_Action item_
Every line below that holds the string "local" must be copied.

_Data for this exercise_
(* ===== verification/LoginExample.v ===== *)
(** A panel user with a second factor signs in; the theorems on signing in
    applied to that run, and
    twenty wrong passwords sent at once ([concurrent_guesses]). *)
From stdpp Require Import base list gmap strings.
From Stdlib Require Import ZArith Lia Sorted SpecFloat.
From S2P Require Import Prelude GoStrings GoText Netip Encoding Crypto Pki Store Controller Login LoginInv Oidc.

Open Scope Z_scope.

Module loginscenario.
Import login logins.

#[local] Instance plain : Crypto := {|
  sha256 m := take 32 (m ++ zeros 32); blake2s m := take 32 (m ++ zeros 32);
  hkdf s salt l n := take n (s ++ zeros n); aes128 k b := k;
  secretbox_seal m n k := zeros 16 ++ m; secretbox_open c n k := Some (drop 16 c);
  x25519 s := s; box_seal m n p s := zeros 16 ++ m; box_open c n p s := Some (drop 16 c);
  anon_seal m p r := zeros 48 ++ m; anon_open c p s := Some (drop 48 c);
  ed_public s := s; ed_sign s m := s; ed_verify p m s := bool_decide (p = s) |}.
#[local] Instance no_aead : Aead := {| aead_seal := fun _ _ m => m; aead_open := fun _ _ c => Some c |}.

(** The code of a step is its last six digits. *)
#[local] Instance plain_auth : Auth := {|
  IDKey pw salt t m p n := take (Z.to_nat n) (map u8 pw ++ zeros (Z.to_nat n));
  scan_mtp s := if bool_decide (s = mtp) then Some (argonMemory, argonTime, argonThreads) else None;
  hmac_sha1 k m := take 4 (drop 4 m ++ zeros 4) ++ zeros 16 |}.
#[local] Instance plain_laws : AuthLaws plain_auth.
Proof.
  split.
  - intros k m. simpl. rewrite length_app, length_take, length_app. unfold zeros. rewrite !length_replicate. lia.
  - intros pw salt t m p n Hn. unfold zlen. simpl. rewrite length_take, length_app. unfold zeros. rewrite length_replicate. lia.
  - intros pw salt t m p n. simpl. apply Forall_take, Forall_app. split; [| by apply Forall_replicate].
    apply Forall_map, Forall_true. intros x. unfold byte_ok, u8. by apply Z.mod_pos_bound.
  - reflexivity.
Qed.

Definition pw : bytes := str "correct horse".
Definition salt : bytes := zeros 16.
Definition secret : bytes := str "12345678901234567890".
Definition root : store.user_row :=
  store.MkUserRow (store.MkUser 1 (str "root") (HashPassword pw salt) true 0 false) (Some secret) 5 (str "root@example.org").
Definition d0 : store.db := store.MkDb 1 [root] [] [] [] [] [] [] [].
Definition s0 : controller.Service := controller.NewService d0.
Definition now : Z := 600 * Second.
Definition tok : bytes := replicate 32 7.
Definition csrf : bytes := replicate 32 8.
Definition token : bytes := randomToken tok.
Definition s1 : controller.Service := (Login None s0 now (str "root") pw (str "000020") tok csrf).2.

Lemma d0_wf : store.wf d0.
Proof. split; vm_compute; repeat constructor; try (intros H; by apply elem_of_nil in H). Qed.

Lemma signed_in : Login None s0 now (str "root") pw (str "000020") tok csrf = (Ok token, s1).
Proof. vm_compute. reflexivity. Qed.

Lemma codes_once_witness : map snd (try_codes None 1 [(now, str "000020"); (now, str "000020"); (now, str "000019"); (now, str "000021")] d0).1 = [20; 21]
  /\ StronglySorted Z.lt [5; 20; 21].
Proof.
  split; [vm_compute; reflexivity |].
  destruct (codes_once None 1 secret [(now, str "000020"); (now, str "000020"); (now, str "000019"); (now, str "000021")] d0 d0_wf) as [H _];
    [vm_compute; reflexivity | exact H].
Defined.

Lemma CheckPassword_HashPassword_witness : bytes_ok salt /\ CheckPassword (HashPassword pw salt) pw = Ok true
  /\ CheckPassword (HashPassword pw salt) (str "wrong horse") = Ok false.
Proof.
  assert (bytes_ok salt) as Hs by (by apply Forall_replicate). split; [exact Hs |].
  split; (etransitivity; [apply CheckPassword_HashPassword; exact Hs | vm_compute; reflexivity]).
Defined.

Lemma Login_spec_witness : exists row, proved None s0 s1 now (str "root") pw (str "000020") row
  /\ exists sess, live (controller.st s1) (now + SessionTTL) token (store.scanUser row) sess
       /\ ~ live (controller.st s1) (now + SessionTTL + 1) token (store.scanUser row) sess.
Proof.
  destruct (Login_spec None s0 now (str "root") pw (str "000020") tok csrf (Ok token) s1 d0_wf signed_in) as (_ & row & Hp & sess & _ & Hl).
  exists row. split; [exact Hp |]. exists sess. split; [apply Hl; vm_compute; discriminate |].
  intros H%Hl. vm_compute in H. by apply H.
Defined.

Lemma Logout_spec_witness : exists s2, Logout s1 (now + 1) token = (Ok tt, s2) /\ forall t u sess, ~ live (controller.st s2) t token u sess.
Proof.
  destruct (Logout s1 (now + 1) token) as [r s2] eqn:E. exists s2.
  destruct (Logout_spec s1 (now + 1) token r s2 E) as (-> & H & _). split; [reflexivity | exact H].
Defined.

(** Ten wrong passwords, one after another within ten seconds: the eleventh is not
    looked at. *)
Definition guesser : bytes := str "192.0.2.1".
Definition attempts : list call :=
  flat_map (fun i => [Ask guesser (Z.of_nat i * Second); Wrong guesser (Z.of_nat i * Second)]) (seq 0 10).
Definition guessed : signing := default (MkSigning ∅ ∅) (signing_run attempts).

Lemma sorted_check cs : forallb (fun p => call_time p.1 <=? call_time p.2) (zip cs (tail cs)) = true -> clocked cs.
Proof.
  intros H. apply Sorted_StronglySorted; [intros x y z; lia |]. induction cs as [| c [| c' cs] IH]; [by constructor | by repeat constructor |].
  simpl in H. apply andb_true_iff in H as [H1 H2]. constructor; [by apply IH | constructor; by apply Z.leb_le].
Qed.

Lemma ten_failures_witness :
  (allowed (lim guessed) guesser (10 * Second)).1 = false
  /\ ((allowed (lim guessed) guesser (10 * Second)).1 = true <-> (length (recent (10 * Second) (of_addr guesser (told attempts))) < 10)%nat).
Proof.
  split; [vm_compute; reflexivity |].
  assert (signing_run attempts = Some guessed) as Hrun by (vm_compute; reflexivity).
  apply (ten_failures attempts guessed Hrun).
  - apply sorted_check. vm_compute. reflexivity.
  - intros c Hc. apply Z.leb_le.
    assert (forallb (fun c => call_time c <=? 10 * Second) attempts = true) as Ha by (vm_compute; reflexivity).
    rewrite forallb_forall in Ha. by apply Ha, list_elem_of_In.
Defined.

(** Sign-ins that run at the same time all ask before the first is told of:
    twenty wrong passwords of one address are looked at in one second. *)
Definition at_the_same_time : list call := replicate 20 (Ask guesser 0) ++ replicate 20 (Wrong guesser Second).

Theorem concurrent_guesses : exists s, signing_run at_the_same_time = Some s /\ clocked at_the_same_time
  /\ length (recent Second (of_addr guesser (wrongs at_the_same_time))) = 20%nat.
Proof.
  destruct (signing_run at_the_same_time) as [s |] eqn:E; [| vm_compute in E; discriminate E].
  exists s. split; [done |]. split; [by apply sorted_check | done].
Qed.

(** ** A provider *)

Definition claims : oidc.token_claims :=
  oidc.MkTokenClaims (str "https://id") [1] (oidc.float64 1000) (str "nonce") (str "Root@Example.org") true.
Definition provider_meta : oidc.oidcMeta := oidc.MkMeta (str "https://id/auth") (str "https://id/token") (str "https://id/keys") (str "https://id").
#[local] Instance provider : oidc.Provider := {|
  oidc.get_meta _ := Some provider_meta;
  oidc.get_keys _ := Some [oidc.MkJwk (str "EC") (str "k1") (str "P-256") [] [] (str "AQ") (str "Ag")];
  oidc.post_token _ _ := Some (str "AA.AA." ++ replicate 86 65);
  oidc.parse_header _ := Some (str "ES256", str "k1");
  oidc.parse_claims _ := Some claims;
  oidc.parse_strings _ := Some [str "panel"];
  oidc.parse_string _ := [];
  oidc.on_P256 _ _ := true;
  oidc.rsa_verify _ _ _ _ := false;
  oidc.ecdsa_verify _ _ _ _ _ := true |}.

Definition client : oidc.oidcClient := oidc.MkClient (oidc.MkConfig (str "https://id") (str "panel") (str "s")) None None 0.
Definition answer : gmap bytes bytes := <[str "state" := str "st"]> {[str "code" := str "c"]}.
Definition callback := oidc.oidcCallback s0 client now (str "https://p/cb") (Some (str "st.nonce.ver")) answer tok csrf.

Lemma oidcCallback_spec_witness : exists row, row ∈ store.users d0 /\ store.oidc_email row = str "root@example.org"
  /\ exists sess, live (controller.st callback.1.2) now token (store.scanUser row) sess.
Proof.
  destruct (oidc.oidcCallback_spec s0 client now (str "https://p/cb") (Some (str "st.nonce.ver")) answer tok csrf
    (oidc.SignedIn token) callback.1.2 callback.2 d0_wf) as (state & nonce & verifier & m & o1 & idt & cl & row & _ & _ & _ & Hm & Hv & _ & _ & Hrow & He & Hl).
  - vm_compute. reflexivity.
  - exists row. split; [exact Hrow |]. split.
    + rewrite He. destruct Hv as (h & p & sg & alg & kid & k & c & _ & _ & _ & _ & Hc & _ & _ & _ & _ & _ & ->).
      injection Hc as <-. vm_compute. reflexivity.
    + destruct Hl as (sess & _ & Hl). exists sess. apply Hl. vm_compute. discriminate.
Defined.

End loginscenario.
(** ** What the panel says *)

Inductive perror : Type :=
  | PErr (e : login.error) | PSecret | PMismatch | PDenied (what : bytes) | PNumber | PBackup.
Inductive text : Type := TBytes (b : bytes) | TExplain (e : perror).

Definition userMessage (e : perror) : text :=
  match e with
  | PErr (login.EService controller.ErrForbidden) => TBytes (str "нет доступа")
  | PErr (login.EService (controller.EStore store.ErrNotFound)) => TBytes (str "не найдено")
  | PErr (login.EService (controller.EInvalid _)) | PErr login.EPasswordShort | PErr login.ELogin | PErr (login.EExists _)
  | PErr (login.EHasRooms _ _) | PErr login.EWrongPassword | PErr login.EWrongCode | PErr login.EEmail
  | PSecret | PMismatch | PDenied _ => TExplain e
  | _ => TBytes (str "внутренняя ошибка, см. журнал контроллера")
  end.

(** ** Answers *)

Record Dashboard := MkDashboard {
  d_Rooms : Z; d_Members : Z; d_Pending : Z; d_Nodes : Z; d_Online : Z; d_Direct : Z; d_Relayed : Z; d_Exits : Z;
  d_Rows : list (store.Room * Z * Z * Z) (* room, members, online, pending *) }.

Inductive page : Type :=
  | PLogin (oidc : bytes) | PRooms (rooms : list store.Room)
  | PRoom (v : controller.RoomView) (paths : list controller.PathStats) (invite : option controller.ApiInvite)
  | PUsers (users : list store.User) | PAccount (secret : option bytes) | PAudit (entries : list store.AuditEntry)
  | PDashboard (d : Dashboard) (relay_stats : bool).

_Solution to the problem_
#[local] Instance plain : Crypto := {|
#[local] Instance no_aead : Aead := {| aead_seal := fun _ _ m => m; aead_open := fun _ _ c => Some c |}.
#[local] Instance plain_auth : Auth := {|
#[local] Instance plain_laws : AuthLaws plain_auth.
#[local] Instance provider : oidc.Provider := {|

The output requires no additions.